You're telling me to have better money management, but want me to donate an extra 100 dollars to some shop because they are near my resort. Oh the irony.


----------



## CheeseForSteeze (May 11, 2011)

It's not going to be on sale until 2013. Your lack of income isn't anyone else's problem, unfortunately, so you're going to have to wait or settle for what you can save for. Not being a dick, but those are the facts.


----------



## dreampow (Sep 26, 2011)

The shops here in Japan have 2012 left over stuff cheap right now.

Must be the same over there.

If you need to save why not get a board now, or maybe a 2nd hand board?

If I needed to save money I'd be looking at these options for sure.

Seems like you will need to wait until at least late February.

Some great deals to be had even just here on the forum.


----------



## ThunderChunky (Oct 1, 2011)

That's fine man. I'm just wondering when. I'm not trying to make my income anyone elses problem. I just want someone to answer me straight. So would you say some time in January or around the end of Feb?


----------



## linvillegorge (Jul 6, 2009)

If you're looking for deals, Craigslist and the like are the places to be looking. It's tough to find a buyer for snow equipment in July. If you can find something you like, you should have a good bit of leverage. 

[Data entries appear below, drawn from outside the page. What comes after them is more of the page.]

(* ===== verification/MockMain.v ===== *)
(** The command that runs the test server: [src/cmd/mockserver/main.go], with
    the part of the [flag] package it uses (string flags, exit on error). *)
From S2P Require Import Prelude TestServer TestServerRun.

(** ** Flags *)

Record Flags := mkFlags { f_addr : bytes; f_state : bytes; f_capture : bytes }.

Definition default_flags : Flags := mkFlags (str "127.0.0.1:25566") [] [].

(** Setting a flag by its name; [None] when there is no such flag. *)
Definition set_flag (name value : bytes) (f : Flags) : option Flags :=
  if decide (name = str "addr") then Some (mkFlags value (f_state f) (f_capture f))
  else if decide (name = str "state") then Some (mkFlags (f_addr f) value (f_capture f))
  else if decide (name = str "capture") then Some (mkFlags (f_addr f) (f_state f) value)
  else None.

(** [name=value] is cut at the first equals sign after the first byte. *)
Fixpoint cut_equals (seen : bytes) (s : bytes) : bytes * option bytes :=
  match s with
  | [] => (seen, None)
  | c :: s' => if decide (c = x3d /\ seen <> []) then (seen, Some s') else cut_equals (seen ++ [c]) s'
  end.

(** How parsing ends: with the flags, with the help text, with a complaint. *)
Inductive Parsed := ParsedFlags (f : Flags) | ParsedHelp | ParsedBad.

(** The name and the value in an argument that is a flag: [None] when the
    arguments end here, which [--] and anything without a dash do. *)
Definition flag_text (arg : bytes) : option bytes :=
  match arg with
  | x2d :: x2d :: name => if decide (name = []) then None else Some name
  | x2d :: c :: name => Some (c :: name)
  | _ => None
  end.

Fixpoint Parse (args : list bytes) (f : Flags) : Parsed :=
  match args with
  | [] => ParsedFlags f
  | arg :: rest =>
      match flag_text arg with
      | None => ParsedFlags f
      | Some text =>
          if decide (head text = Some x2d \/ head text = Some x3d) then ParsedBad
          else
            let '(name, inline) := cut_equals [] text in
            match set_flag name [] f with
            | None => if decide (name = str "help" \/ name = str "h") then ParsedHelp else ParsedBad
            | Some _ =>
                match inline, rest with
                | Some value, _ => match set_flag name value f with Some f => Parse rest f | None => ParsedBad end
                | None, value :: rest' => match set_flag name value f with Some f => Parse rest' f | None => ParsedBad end
                | None, [] => ParsedBad
                end
            end
      end
  end.

(** ** The command *)

(** How the command ends: with an exit code, by a panic, or it serves until a
    signal and then shuts down. *)
Inductive MockEnd := MockExit (code : Z) | MockPanics | MockServes (server : Run) (capture : bool) (addr stateFile : bytes).

(** [listen]: whether the address can be listened on. The pointer returned by
    [NewServer] is [None] together with its error. *)
Definition new_server (listen : bytes -> bool) (addr : bytes) : option Run := if listen addr then Some NewServer else None.

Definition mock_main (listen : bytes -> bool) (args : list bytes) : MockEnd :=
  match Parse args default_flags with
  | ParsedHelp => MockExit 0
  | ParsedBad => MockExit 2
  | ParsedFlags f =>
      match new_server listen (f_addr f) with
      | None => MockPanics (* srv.CaptureDir = *captureDir *)
      | Some server => MockServes server (bool_decide (f_capture f <> [])) (f_addr f) (f_state f)
      end
  end.

(** ** Properties *)

(** Every spelling of the flags sets them, whatever the values are. *)
Theorem mock_flags_set (a s c : bytes) (f : Flags) :
  Parse [str "-addr"; a; str "--state"; s; str "-capture=" ++ c] f = ParsedFlags (mkFlags a s c).
Proof. by destruct f. Qed.

(** The flags come out as values, as help or as a complaint, and the exit codes
    follow; but an address that cannot be listened on is never reported with
    exit code 1, as the code after the assignment intends: the server is nil
    there, and the command panics. *)
Theorem mock_listen_error_panics (listen : bytes -> bool) (args : list bytes) :
  mock_main listen args <> MockExit 1
  /\ forall f, Parse args default_flags = ParsedFlags f ->
     mock_main listen args
     = if listen (f_addr f) then MockServes NewServer (bool_decide (f_capture f <> [])) (f_addr f) (f_state f) else MockPanics.
Proof.
  unfold mock_main, new_server. split; [|intros f ->; by destruct (listen (f_addr f))].
  destruct (Parse args default_flags) as [f| |]; [destruct (listen (f_addr f))|..]; discriminate.
Qed.
(** The updates of lists and caches, none of which concerns the lifecycle. *)
Inductive Update :=
| UpSeed (st : option ServerStatus)
| UpBans (ips : BannedIps)
| UpWhitelist (w : option Whitelist)
| UpProbed (d : option JoinGameData)
| UpForge (p : list bytes)
| UpForgeLogin (c : list ForgeLoginExchange).

Definition update_op (u : Update) : Op unit :=
  match u with
  | UpSeed st => SeedStatus st
  | UpBans ips => SetBannedIPs ips
  | UpWhitelist w => SetWhitelist w
  | UpProbed d => SetProbedJoinGame d
  | UpForge p => SetForgePayload p
  | UpForgeLogin c => SetForgeLoginCache c
  end.

Inductive Act :=
| ANew (k : Kind)                   (* a client, a handler or a monitor round begins *)
| ARun (i : nat) (w : Answers)      (* the next section of goroutine [i] *)
| ASubscribe
| AReceive (i : nat)
| AUpdate (u : Update).

Section Steps.

Context (config : Config).

Definition code_of (k : Kind) : Prog unit :=
  match k with
  | KClient => _ ← Start_p config; mret tt
  | KHandler => _ ← Stop_p config; mret tt
  | KRound => MonitorServer_p config
  | KCommand g => invokeServerCmd_p config g
  end.

Definition new_thread (k : Kind) : Thread :=
  mkThread k (code_of k) (At Idle)
    (match k with KCommand g => Begun g | _ => NoHelper end).

(** The goroutines that events start. *)
Definition started (evs : list Event) : list Thread :=
  omap (fun e => match e with EvSpawn g => Some (new_thread (KCommand g)) | _ => None end) evs.

Definition finished (th : Thread) : bool := match code th with Return _ => true | Do _ _ => false end.

Definition is_round (th : Thread) : bool := match kind th with KRound => true | _ => false end.

(** Commands are only begun by [Go], and a round only after the last one. *)
Definition can_begin (k : Kind) (sys : System) : bool :=
  match k with
  | KCommand _ => false
  | KRound => forallb (fun th => negb (is_round th) || finished th) (threads sys)
  | KClient | KHandler => true
  end.

(** What the outside may answer: the clock does not go back, a child has a
    positive pid. *)
Definition answers_ok (w : Answers) (sys : System) : bool :=
  (clock sys <=? now (ans_env w)) && match ans_child w with Some p => 0 <? p | None => true end.

(** The next section of a goroutine. *)
Definition run_next (w : Answers) (th : Thread) (s : ServerState) : option (Thread * ServerState * list Event) :=
  match code th with
  | Return _ => None
  | Do c k =>
      let '(x, s', evs) := sec_op w c s in
      Some (mkThread (kind th) (k x) (next_duty config (duty th) c x) (next_stage (stage th) c x), s', evs)
  end.

Definition do_act (a : Act) (sys : System) : option System :=
  match a with
  | ANew k =>
      if can_begin k sys then Some (mkSystem (srv sys) (threads sys ++ [new_thread k]) (log sys) (clock sys)) else None
  | ARun i w =>
      if answers_ok w sys then
        th ← threads sys !! i;
        '(th', s, evs) ← run_next w th (srv sys);
        Some (mkSystem s (<[i := th']> (threads sys) ++ started evs) (log sys ++ evs) (now (ans_env w)))
      else None
  | ASubscribe => Some (mkSystem (final (Subscribe (srv sys))) (threads sys) (log sys) (clock sys))
  | AReceive i => Some (mkSystem (final (receive i (srv sys))) (threads sys) (log sys) (clock sys))
  | AUpdate u => Some (mkSystem (final (update_op u (srv sys))) (threads sys) (log sys) (clock sys))
  end.

Inductive reachable (t0 : Z) : System -> Prop :=
| reach_init : reachable t0 (init t0)
| reach_act a sys sys' : reachable t0 sys -> do_act a sys = Some sys' -> reachable t0 sys'.

(** Running a schedule. *)
Fixpoint do_acts (l : list Act) (sys : System) : option System :=
  match l with
  | [] => Some sys
  | a :: l => sys' ← do_act a sys; do_acts l sys'
  end.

I've got some stuff I'm looking to get rid of, but I'm not even going to bother posting it up until October or so. When the leaves start changing and the evenings get nippy, that's when people start thinking about snow.


----------



## ThunderChunky (Oct 1, 2011)

I would definitely get this years version, but I can't find a 153 or anything smaller than 160 for that matter. Just trying to figure out my options. That's why I was asking cause I usually just buy new, but I can't afford it this year.


----------



## CheeseForSteeze (May 11, 2011)

It depends on the brand. Most distributors have a "non-compete" contract clause for their shops where they can't lower to 20% off, 30% off, 40% off (40-50% is usually cost for most brands) etc. until certain time periods. This is to keep shops from undercutting each other and help promote brand strength while help keeping core shops in business.

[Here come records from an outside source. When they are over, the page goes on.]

(* ===== verification/LifecycleSpec.v ===== *)
(** What the shared server state promises: an abstract machine, and the proof
    that every interleaving of the goroutines of [Lifecycle] is one of its runs.

    The clients of [src/server.go] (the join methods, the lobby, the status
    server, the monitor) see a phase, a deadline and channels that announce
    phases; the outside sees signals, RCON stops and started commands. The
    machine has tasks, of which it knows only what entitles them to act (a
    [Cause]) and how much of a phase change they still owe (a [Duty]), and one
    rule for each thing that can happen. A phase is entered for a cause, and
    the task that enters it announces it and then sets its deadline; between
    these rules other tasks may act, so a deadline or an announcement may be
    that of an older change (the rules allow what [Races] exhibits). A signal,
    an RCON stop or a command needs its cause, and a start lets its task launch
    at most once.

    Program text, process ids, helper generations, statuses, activity times and
    kernel answers are left out: the machine does not know them. *)
From S2P Require Import Prelude Packet Stream Config Net Packets Access Process Nbt JoinGame ServerState Monitor Sections Rounds Lifecycle.

(** ** The machine *)

Record AState := mkA {
  phase : State;
  due : option Z;
  channels : list (option State);
  tasks : list Duty }.

Definition a_init : AState := mkA StateStopped None [] [].

(** Task [i] goes from duty [d] to [d']; nothing else changes. *)
Definition task (i : nat) (d d' : Duty) (a a' : AState) : Prop :=
  tasks a !! i = Some d /\ a' = mkA (phase a) (due a) (channels a) (<[i := d']> (tasks a)).

Section Machine.

Context (config : Config).

Abbreviation managed := (ControllerManaged (Config_Server config)).
Abbreviation freezes := (FreezeProcess (Config_Server config)).

Inductive a_step (t : Z) : AState -> list Event -> AState -> Prop :=
(* a client, a handler, a round begins *)
| a_begin a : a_step t a [] (mkA (phase a) (due a) (channels a) (tasks a ++ [At Idle]))
(* the phase changes, for a cause *)
| a_enter a i c from new :
    tasks a !! i = Some (At c) -> may_enter config c from new ->
    (forall f, from = Some f -> phase a = f) -> phase a <> new ->
    a_step t a [] (mkA new (due a) (channels a) (<[i := Announce new (entered c)]> (tasks a)))
(* then its task announces it *)
| a_tell a i new c :
    tasks a !! i = Some (Announce new c) ->
    a_step t a [] (mkA (phase a) (due a) (map (fun _ => Some new) (channels a)) (<[i := Arm new c]> (tasks a)))
(* and sets the deadline, if the phase has one *)
| a_fix a a' i new c : task i (Arm new c) (ArmAt new (due_at config t new) c) a a' -> a_step t a [] a'
| a_arm a i new v c :
    tasks a !! i = Some (ArmAt new v c) ->
    a_step t a [] (mkA (phase a) v (channels a) (<[i := At c]> (tasks a)))
| a_disarm a i new c :
    tasks a !! i = Some (Arm new c) -> (forall t', due_at config t' new = None) ->
    a_step t a [] (mkA (phase a) None (channels a) (<[i := At c]> (tasks a)))
(* a task learns something *)
| a_polled a a' i up : task i (At Idle) (At (if up : bool then SeenUp else SeenDown)) a a' -> a_step t a [] a'
| a_exited a a' i : task i (At Idle) (At Exited) a a' -> a_step t a [] a'
| a_overdue a a' i c x : due a = Some x -> x <= t -> task i (At c) (At Expired) a a' -> a_step t a [] a'
| a_forget a a' i c : (forall g, c <> Slot g) -> task i (At c) (At Idle) a a' -> a_step t a [] a'
(* or does something to the outside *)
| a_freeze a a' i p c : managed = false -> freezes = true -> p <> 0 -> observing c ->
    task i (At c) (At Frozen) a a' -> a_step t a [EvSignal p SIGSTOP] a'
| a_resume a a' i p : managed = false -> freezes = true -> p <> 0 ->
    task i (At Granted) (At Resumed) a a' -> a_step t a [EvSignal p SIGCONT] a'
| a_terminate a a' i p c (ok : bool) : managed = false -> p <> 0 -> observing c ->
    task i (At c) (At (if ok then Asked else c)) a a' -> a_step t a [EvSignal p SIGTERM] a'
| a_rcon a a' i c (ok : bool) : managed = false -> Rcon_Enabled (Config_Rcon config) = true -> observing c ->
    task i (At c) (At (if ok then Asked else c)) a a' -> a_step t a [EvRconStop] a'
| a_kill a i p : managed = false -> p <> 0 -> tasks a !! i = Some (At Expired) -> a_step t a [EvSignal p SIGKILL] a
| a_slot a a' i g : managed = true -> task i (At Granted) (At (Slot g)) a a' -> a_step t a [] a'
| a_launch a i c g :
    (managed = true /\ c = Slot g) \/ (managed = false /\ c = Granted /\ g = 0) -> tasks a !! i = Some (At c) ->
    a_step t a [EvSpawn g] (mkA (phase a) (due a) (channels a) (<[i := At Idle]> (tasks a) ++ [At Idle]))
(* subscribers *)
| a_subscribe a : a_step t a [] (mkA (phase a) (due a) (channels a ++ [Some (phase a)]) (tasks a))
| a_receive a j : a_step t a [] (mkA (phase a) (due a) (<[j := None]> (channels a)) (tasks a)).

(** A run between two times, with everything it did to the outside. *)
Inductive a_run (t0 : Z) : list Event -> Z -> AState -> Prop :=
| run_init : a_run t0 [] t0 a_init
| run_wait es t t' a : a_run t0 es t a -> t <= t' -> a_run t0 es t' a
| run_step es t a e a' : a_run t0 es t a -> a_step t a e a' -> a_run t0 (es ++ e) t a'.

(** ** The goroutines implement it *)

Definition abs (sys : System) : AState :=
  mkA (state (srv sys)) (killAt (srv sys)) (subs (srv sys)) (map duty (threads sys)).

(** At most one step of the machine. *)
Definition a_opt (t : Z) (a : AState) (e : list Event) (a' : AState) : Prop :=
  (e = [] /\ a' = a) \/ a_step t a e a'.

Lemma run_opt t0 es t t' a e a' : a_run t0 es t a -> t <= t' -> a_opt t' a e a' -> a_run t0 (es ++ e) t' a'.
Proof.
  intros Hr Ht [[-> ->]|Hs]; [rewrite app_nil_r; by eapply run_wait|]. eapply run_step; [|exact Hs]. by eapply run_wait.
Qed.

Lemma same_core s s' ts : core s' = core s -> mkA (state s') (killAt s') (subs s') ts = mkA (state s) (killAt s) (subs s) ts.
Proof. unfold core. by intros [= -> -> ->]. Qed.

Section Sections.

Context (t : Z) (s : ServerState) (ts : list Duty) (i : nat).

(** The machine before and after a section. *)
Abbreviation before := (mkA (state s) (killAt s) (subs s) ts).

Lemma opt_stutter d s' : ts !! i = Some d -> core s' = core s -> a_opt t before [] (mkA (state s') (killAt s') (subs s') (<[i := d]> ts ++ [])).
Proof. intros Hi Hc. left. split; [done|]. rewrite list_insert_id, app_nil_r by done. by apply same_core. Qed.

(** A rule that changes the duty only. *)
Lemma opt_task d d' s' e :
  ts !! i = Some d -> core s' = core s -> (forall a', task i d d' before a' -> a_step t before e a') ->
  a_opt t before e (mkA (state s') (killAt s') (subs s') (<[i := d']> ts ++ [])).
Proof.
  intros Hi Hc Hs. right. apply Hs. split; [done|]. rewrite app_nil_r. by apply same_core.
Qed.

Lemma opt_forget k s' :
  ts !! i = Some (At k) -> core s' = core s -> (forall g, k <> Slot g) ->
  a_opt t before [] (mkA (state s') (killAt s') (subs s') (<[i := At Idle]> ts ++ [])).
Proof. intros Hi Hc Hk. apply (opt_task (At k)); [done|done|]. intros a'. by apply a_forget. Qed.

Lemma opt_spent k s' :
  ts !! i = Some (At k) -> core s' = core s ->
  a_opt t before [] (mkA (state s') (killAt s') (subs s') (<[i := At (spent k)]> ts ++ [])).
Proof. intros Hi Hc. destruct k; cbn; try (by apply opt_stutter); by eapply opt_forget. Qed.

End Sections.

(** The sections of a goroutine that owes nothing. *)
Lemma at_section w {X} (c : Sec X) k s x s' evs ts i :
  permits_at config k c -> sec_op w c s = (x, s', evs) -> ts !! i = Some (At k) ->
  a_opt (now (ans_env w)) (mkA (state s) (killAt s) (subs s) ts) evs
    (mkA (state s') (killAt s') (subs s')
       (<[i := next_duty config (At k) c x]> ts ++ map duty (started config evs))).
Proof.
  intros Hp Hs Hi. destruct c; cbn [permits_at] in Hp; try done;
    try (injection Hs as <- <- <-; by apply opt_stutter); cbn [sec_op next_duty next_cause] in *.
  - destruct (swap_cases from new s) as [E|(E & Hf & Hn)]; rewrite E in Hs; injection Hs as <- <- <-.
    + by apply opt_spent.
    + right. cbn. rewrite app_nil_r. by apply (a_enter _ (mkA (state s) (killAt s) (subs s) ts) i k from new).
  - injection Hs as <- <- <-.
    destruct (match killAt s with Some t => t <=? now (ans_env w) | None => false end) eqn:Eb; [|by apply opt_stutter].
    apply (opt_task _ _ _ i (At k)); try done. intros a'. destruct (killAt s) as [y|] eqn:Ek; [|done].
    apply (a_overdue _ _ _ i k y); [done|lia].
  - pose proof (helper_core generation s) as (_ & _ & H). unfold final in H. rewrite Hs in H. injection Hs as <- <- <-.
    by apply opt_stutter.
  - pose proof (helper_core 0 s) as (H & _ & _). unfold final in H. rewrite Hs in H.
    unfold beginControllerHelper, gets, modify, mbind, Op_bind in Hs. destruct Hp as [Hm ->].
    destruct (helperActive s); injection Hs as <- <- <-; cbn [fst snd].
    + by eapply opt_forget.
    + apply (opt_task _ _ _ i (At Granted)); try done. intros a'. by apply a_slot.
  - pose proof (helper_core generation s) as (_ & H & _). unfold final in H. rewrite Hs in H.
    unfold helper_release, gets, modify, mbind, Op_bind in Hs.
    destruct (_ || _); injection Hs as <- <- <-; by apply opt_stutter.
  - injection Hs as <- <- <-. destruct Hp as (Hm & Hr & Hk). apply (opt_task _ _ _ i (At k)); try done. intros a'. by apply a_rcon.
  - injection Hs as <- <- <-. destruct Hp as (Hm & Hp0 & Hk). destruct sig.
    + subst k. right. cbn. rewrite list_insert_id, app_nil_r by done. by eapply a_kill.
    + apply (opt_task _ _ _ i (At k)); try done. intros a'. by apply a_terminate.
    + apply (opt_task _ _ _ i (At k)); try done. intros a'. destruct Hk. by eapply a_freeze.
    + destruct Hk as [Hf ->]. apply (opt_task _ _ _ i (At Granted)); try done. intros a'. by eapply a_resume.
  - injection Hs as <- <- <-. right. by apply (a_launch _ (mkA (state s) (killAt s) (subs s) ts) i k generation).
  - injection Hs as <- <- <-. subst k. apply (opt_task _ _ _ i (At Idle)); try done. intros a'. by apply a_exited.
  - injection Hs as <- <- <-. subst k. destruct (ans_poll w) as [[[v|] []] fb]; cbn [saw]; try (by apply opt_stutter);
      apply (opt_task _ _ _ i (At Idle)); try done; intros a'.
    + by apply (a_polled _ _ _ i true).
    + by apply (a_polled _ _ _ i false).
    + by apply (a_polled _ _ _ i false).
Qed.

Lemma sim_section w {X} (c : Sec X) d s x s' evs ts i :
  permits config X d c -> sec_op w c s = (x, s', evs) -> ts !! i = Some d ->
  a_opt (now (ans_env w)) (mkA (state s) (killAt s) (subs s) ts) evs
    (mkA (state s') (killAt s') (subs s')
       (<[i := next_duty config d c x]> ts ++ map duty (started config evs))).
Proof.
  intros Hp Hs Hi. pose proof (section_effect config w c d s x s' evs Hp Hs) as He.
  destruct d as [k|new k|new k|new v k]; [by eapply at_section|..];
    match goal with |- context [next_duty config ?d c x] => generalize dependent (next_duty config d c x) end; intros d' He;
    inversion He as [|?|? ? ? ? Hc|? ? ?|? ? ? ? Hd Hc|? ? ? ? ? Hc]; subst; try apply core_eq in Hc as (-> & -> & ->);
    right; cbn; rewrite app_nil_r.
  - by apply (a_tell _ (mkA (state s) (killAt s) (subs s) ts) i new k).
  - by apply (a_fix _ _ _ i new k).
  - by apply (a_disarm _ (mkA (state s) (killAt s) (subs s) ts) i new k).
  - by apply (a_arm _ (mkA (state s) (killAt s) (subs s) ts) i new v k).
Qed.

Lemma abs_act t0 es a sys sys' :
  Forall (thread_ok config) (threads sys) -> do_act config a sys = Some sys' ->
  es = log sys -> a_run t0 es (clock sys) (abs sys) -> a_run t0 (log sys') (clock sys') (abs sys').
Proof.
  intros Hok H -> Hr. destruct a as [k|i w| |j|u].
  - cbn in H. destruct (can_begin k sys); [|done]. injection H as <-. cbn. rewrite <- (app_nil_r (log sys)).
    eapply run_step; [exact Hr|]. unfold abs. cbn. rewrite map_app. apply (a_begin _ (abs sys)).
  - apply do_run in H as (th & X & c & k & x & s & evs & Ha & Ht & Ec & Es & ->).
    pose proof (Forall_lookup_1 _ _ _ _ Hok Ht) as Hth. unfold thread_ok, dutiful in Hth. rewrite Ec in Hth.
    destruct Hth as [Hp _]. eapply run_opt; [exact Hr|unfold answers_ok in Ha; cbn; lia|].
    unfold abs. cbn [srv threads]. rewrite map_app, list_fmap_insert. cbn [duty].
    eapply sim_section; [exact Hp|exact Es|]. by rewrite list_lookup_fmap, Ht.
  - injection H as <-. cbn. rewrite <- (app_nil_r (log sys)). eapply run_step; [exact Hr|]. apply (a_subscribe _ (abs sys)).
  - injection H as <-. cbn. rewrite <- (app_nil_r (log sys)). eapply run_step; [exact Hr|]. apply (a_receive _ (abs sys) j).
  - injection H as <-. cbn. pose proof (update_frame u (srv sys)) as Hc. apply core_eq in Hc as (E1 & E2 & E3).
    unfold abs in *. cbn. by rewrite E1, E2, E3.
Qed.

(** C3: every interleaving is a run of the machine. However the critical
    sections of clients, signal handler, monitor and commands interleave, and
    whatever the environment answers, what the program has done to the outside
    is the log of a run of the abstract machine that ends in the program's
    phase, deadline and channels, with one machine task per goroutine. So each
    phase is entered for its cause (starting only from stopped, or by a task
    that has sent SIGCONT; stopping only after SIGTERM or an RCON stop and
    never under a controller; expiry only under a controller and after its task
    saw the deadline passed) and is announced and then given its deadline by
    the task that entered it; SIGKILL is sent only by a task that saw the
    deadline passed; and a command is launched only by a task that moved the
    server from stopped to starting, once. *)
Theorem lifecycle_refines_machine (t0 : Z) (sys : System) :
  reachable config t0 sys -> a_run t0 (log sys) (clock sys) (abs sys).
Proof.
  induction 1 as [|a sys sys' Hr IH H]; [apply run_init|].
  eapply abs_act; [by eapply reachable_ok|exact H|reflexivity|exact IH].
Qed.

End Machine.

(** A race of a start with a poll is a run of the machine too. *)
Lemma lifecycle_refines_machine_witness :
  let c := sample_config false false false in
  let sys := run_of c stale_start in
  log sys = [EvSpawn 0; EvSpawn 0] /\ state (srv sys) = StateStarted /\ subs (srv sys) = [Some StateStarting]
  /\ a_run c 0 (log sys) (clock sys) (abs sys).
Proof.
  split_and!; [vm_compute; reflexivity..|].
  apply (lifecycle_refines_machine (sample_config false false false) 0).
  apply run_of_reachable. run_exists.
Defined.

I think March is usually the money month because it's the earliest you will see 30-40% off on but the selection will still be available. You could get lucky and sometimes brands will run special promos through sites like Thryll.com at the beginning of the season. For instance, last year I got two pairs of Flux RK30's at the beginning of the season for like $125 a piece each shipped. The chances of Lib-Tech doing a T. Rice special like that? Probably zero. You might be able to find a 2012 T. Rice for cheap. I returned one I got last year (never rode, mounted it or even took off the retail tags) for $290 cash out the door without tax because the local core shop I've given a lot of business to over the years.


----------



## snowvols (Apr 16, 2008)

ThunderChunky said:


> You're telling me to have better money management, but want me to donate an extra 100 dollars to some shop because they are near my resort. Oh the irony.


I'm not trying to get into some internet tough guy argument. That is stupid. 

I was referring to the fact if you really want this years board, you might have to sacrifice something in order to ensure you get the board when you want it. Yea shops here start dropping around Feb or March.


----------



## linvillegorge (Jul 6, 2009)

ThunderChunky said:


> I would definitely get this years version, but I can't find a 153 or anything smaller than 160 for that matter.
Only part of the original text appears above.